For you see, one person may have a vision, but it takes a community to share in the ongoing effort to “affirm” dignity to every breathing person.
Rev. Marilyn Roth
Wasco County 4-H would like to thank Insitu for its generous support of our Girls Who Code Program. Last month, more than 85 individuals participated in the Boeing Women Inspiring Leadership walk-a-thon which served as a fundraiser for Girls Who Code. The donations will be used for purchasing micro-computers to get girls creating and innovating in our free after school coding program. Thanks so much to all of the employees who donated time and energy to this event!
Lu Seapy, Wasco County 4-H
I did not vote for Rep. Helfrich. In fact, I contributed to his opponent. But I have to acknowledge that up until today his tenure has been characterized by good communication, and an even-handed approach to representing our district. However, I am beginning to rethink that position.
I strongly disagree with his statement in the Columbia Gorge News that “most Oregonians agree that our laws regarding abortion are extreme.” They are not. They just support living breathing women, and their rights to govern what happens to their own bodies and their own health, because pregnancy is not risk-free. In fact, Oregon is a beacon of light in these retrograde times of curtailing women’s rights. To characterize Oregon’s abortion laws with the single phrase that it is permitted “up to the moment of birth” is misleading at best, and disingenuous false propaganda at worst. In fact, abortions are rarely performed after the end of the second trimester.

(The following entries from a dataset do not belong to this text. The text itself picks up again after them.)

(* ===== verification/EventProcessing.v ===== *)
(** * stdtypes/eventlist.go and pkg/modules/eventprocessing.go: lists of events and how modules
    apply them

    Event lists are the currency between the modules of a node.  A module applies the events of
    a list one after the other ([ApplyEventsSequentially]) or each in a goroutine of its own
    ([ApplyEventsConcurrently]); the latter is modelled as a step relation over all
    interleavings of the workers with the goroutine that collects their results. *)
From Stdlib Require Import ZArith Lia.
From stdpp Require Import prelude strings list relations.
From S2P Require Import Prelude.

(** ** stdtypes/eventlist.go *)
Module EventList.
Section eventlist.
Context {Event : Type}.

(** The list stays nil until the first event is added. *)
Definition t := option (list Event).
Implicit Types (el : t) (ev : Event).

Definition EmptyList : t := None.
(** What an iterator over the list returns. *)
Definition events el : list Event := default [] el.

Definition Len el : Z := match el with None => 0 | Some l => Z.of_nat (length l) end.
Definition PushBack el ev : t := Some (events el ++ [ev]).
Definition ListOf (evs : list Event) : t := foldl PushBack EmptyList evs.
Definition PushBackSlice el (evs : list Event) : t := Some (events el ++ evs).
Definition PushBackList el newEvents : t :=
  match newEvents with None => el | Some l => Some (events el ++ l) end.

(** The position of an iterator is the list of the remaining elements. *)
Definition Iterator el : list Event := events el.
Definition Next (it : list Event) : option Event * list Event :=
  match it with [] => (None, []) | ev :: it => (Some ev, it) end.

Fixpoint head_loop (n : nat) (it : list Event) (result : t) : t :=
  match n with
  | O => result
  | S n =>
      match Next it with
      | (None, _) => result
      | (Some ev, it) => head_loop n it (PushBack result ev)
      end
  end.
Definition Head el (n : Z) : t :=
  match el with None => EmptyList | Some _ => head_loop (Z.to_nat n) (Iterator el) EmptyList end.

(** The loop of [RemoveFront] and the number of events it removed: [i] if the list ends
    before [n] events are removed. *)
Fixpoint remove_loop (n : nat) (i : Z) (l : list Event) : Z * list Event :=
  match n with
  | O => (i, l)
  | S n => match l with [] => (i, []) | _ :: l => remove_loop n (i + 1) l end
  end.
Definition RemoveFront el (n : Z) : Z * t :=
  match el with
  | None => (0%Z, None)
  | Some l =>
      if bool_decide (n < 0)%Z then (n, Some l)
      else let '(i, l) := remove_loop (Z.to_nat n) 0 l in (i, Some l)
  end.

(** A nil slice and an empty one are told apart. *)
Definition Slice el : option (list Event) :=
  match el with None => None | Some _ => Some (Iterator el) end.

Fixpoint filter_loop (predicate : Event → bool) (it : list Event) (filtered : t) : t :=
  match it with
  | [] => filtered
  | ev :: it => filter_loop predicate it (if predicate ev then PushBack filtered ev else filtered)
  end.
Definition Filter el (predicate : Event → bool) : t := filter_loop predicate (Iterator el) None.

Lemma events_ListOf evs : events (ListOf evs) = evs.
Proof.
  unfold ListOf. assert (∀ el, events (foldl PushBack el evs) = events el ++ evs) as H.
  { induction evs as [|ev evs IH]; intros el; simpl; [by rewrite app_nil_r|]. rewrite IH. simpl. by rewrite <- app_assoc. }
  by rewrite H.
Qed.
Lemma events_PushBackList el el' : events (PushBackList el el') = events el ++ events el'.
Proof. destruct el'; simpl; [done|by rewrite app_nil_r]. Qed.
Lemma Len_events el : Len el = Z.of_nat (length (events el)).
Proof. by destruct el. Qed.
Lemma head_loop_events n it result : events (head_loop n it result) = events result ++ take n it.
Proof.
  revert it result. induction n as [|n IH]; intros it result; simpl; [by rewrite app_nil_r|].
  destruct it as [|ev it]; simpl; [by rewrite app_nil_r|]. rewrite IH. simpl. by rewrite <- app_assoc.
Qed.
Lemma Head_events el n : events (Head el n) = take (Z.to_nat n) (events el).
Proof. destruct el as [l|]; simpl; [by rewrite head_loop_events|by rewrite take_nil]. Qed.
Lemma remove_loop_spec n i l : remove_loop n i l = ((i + Z.of_nat (length (take n l)))%Z, drop n l).
Proof.
  revert i l. induction n as [|n IH]; intros i [|ev l]; simpl; f_equal; try lia. rewrite IH. f_equal. lia.
Qed.
Lemma RemoveFront_spec el n :
  (0 ≤ n)%Z →
  (RemoveFront el n).1 = Z.min n (Len el) ∧ events (RemoveFront el n).2 = drop (Z.to_nat n) (events el).
Proof.
  intros Hn. destruct el as [l|]; cbn [RemoveFront Len events default]; [|split; [simpl; lia|by rewrite drop_nil]].
  rewrite bool_decide_eq_false_2 by lia. rewrite remove_loop_spec. simpl. split; [|done]. rewrite length_take. lia.
Qed.
Lemma Filter_events el predicate : events (Filter el predicate) = filter (λ ev, predicate ev = true) (events el).
Proof.
  unfold Filter, Iterator. assert (∀ it r, events (filter_loop predicate it r) =
    events r ++ filter (λ ev, predicate ev = true) it) as H; [|by rewrite H].
  induction it as [|ev it IH]; intros r; simpl; [by rewrite app_nil_r|]. rewrite IH, filter_cons.
  case_decide as Hp; [rewrite Hp; simpl; by rewrite <- app_assoc|]. by destruct (predicate ev).
Qed.
End eventlist.
Arguments t : clear implicits.
End EventList.

(** ** eventprocessing.go *)
Section processing.
Context {In Out : Type}.

(** [ApplyEventsSequentially] of a handler that changes the state of its module. *)
Fixpoint ApplyEventsSequentially {S} (eventsIn : list In) (applyEvent : In → S → outcome (list Out * S)) (s : S)
    : outcome (list Out * S) :=
  match eventsIn with
  | [] => Ok ([], s)
  | event :: eventsIn =>
      r ← applyEvent event s;
      let '(evts, s) := r in
      r ← ApplyEventsSequentially eventsIn applyEvent s;
      let '(eventsOut, s) := r in Ok (evts ++ eventsOut, s)
  end.

Context (applyEvent : In → outcome (list Out)).

(** The error that a panic is turned into, without the stack trace. *)
Definition applySafely (event : In) : option (list Out) * option string :=
  match applyEvent event with
  | Ok result => (Some result, None)
  | Err e => (None, Some e)
  | Panic _ => (None, Some "event application panicked")
  end.

(** A worker computes its result, then writes the result and then the error to its own unbuffered
    channels: each write waits for the collector to read. *)
Inductive worker :=
| Computing (event : In)
| WritingResult (result : option (list Out)) (err : option string)
| WritingError (err : option string)
| WorkerDone.

(** The loop that collects: its index, whether it reads the result or the error next,
    and what it has aggregated. *)
Record collector := mkCollector {
  col_i : nat; col_readError : bool; col_eventsOut : list Out; col_firstError : option string;
}.
Record conc := mkConc { conc_workers : list worker; conc_main : collector }.

Definition conc_start (eventsIn : list In) : conc :=
  mkConc (Computing <$> eventsIn) (mkCollector 0 false [] None).

Inductive conc_step : conc → conc → Prop :=
| conc_compute ws m j event result err :
    ws !! j = Some (Computing event) → applySafely event = (result, err) →
    conc_step (mkConc ws m) (mkConc (<[j := WritingResult result err]> ws) m)
| conc_result ws i out fe result err :
    ws !! i = Some (WritingResult result err) →
    conc_step (mkConc ws (mkCollector i false out fe))
      (mkConc (<[i := WritingError err]> ws) (mkCollector i true (out ++ default [] result) fe))
| conc_error ws i out fe err :
    ws !! i = Some (WritingError err) →
    conc_step (mkConc ws (mkCollector i true out fe))
      (mkConc (<[i := WorkerDone]> ws)
         (mkCollector (S i) false out (match fe with None => err | Some _ => fe end))).

(** The function returns when the loop is over. *)
Definition conc_return (eventsIn : list In) (c : conc) : option (outcome (list Out)) :=
  if bool_decide (col_i (conc_main c) = length eventsIn) then
    Some (match col_firstError (conc_main c) with Some e => Err e | None => Ok (col_eventsOut (conc_main c)) end)
  else None.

According to data from the Oregon Health Authority, 89% of Oregon abortions occur at or before 12 weeks.
In recent occurrences in the state of Kansas or the state of Wisconsin, Republicans unsuccessfully tried to criminalize reproductive health care and lost by large margins. I think that is because most people know that for each dubious story about a “late term abortion”, there are myriad tales of the heartbreaking number of ways a pregnancy can go horribly wrong. Laws hamstringing healthcare providers only serve to confuse and delay, endangering the lives of living women. The Texas lawsuit is a good example, where, because of unclear draconian legislation, one of the plaintiffs nearly died, and may not ever be able to conceive again.
There is no other situation where a government law can force an individual to use their body to support another. At least not now; slavery is illegal.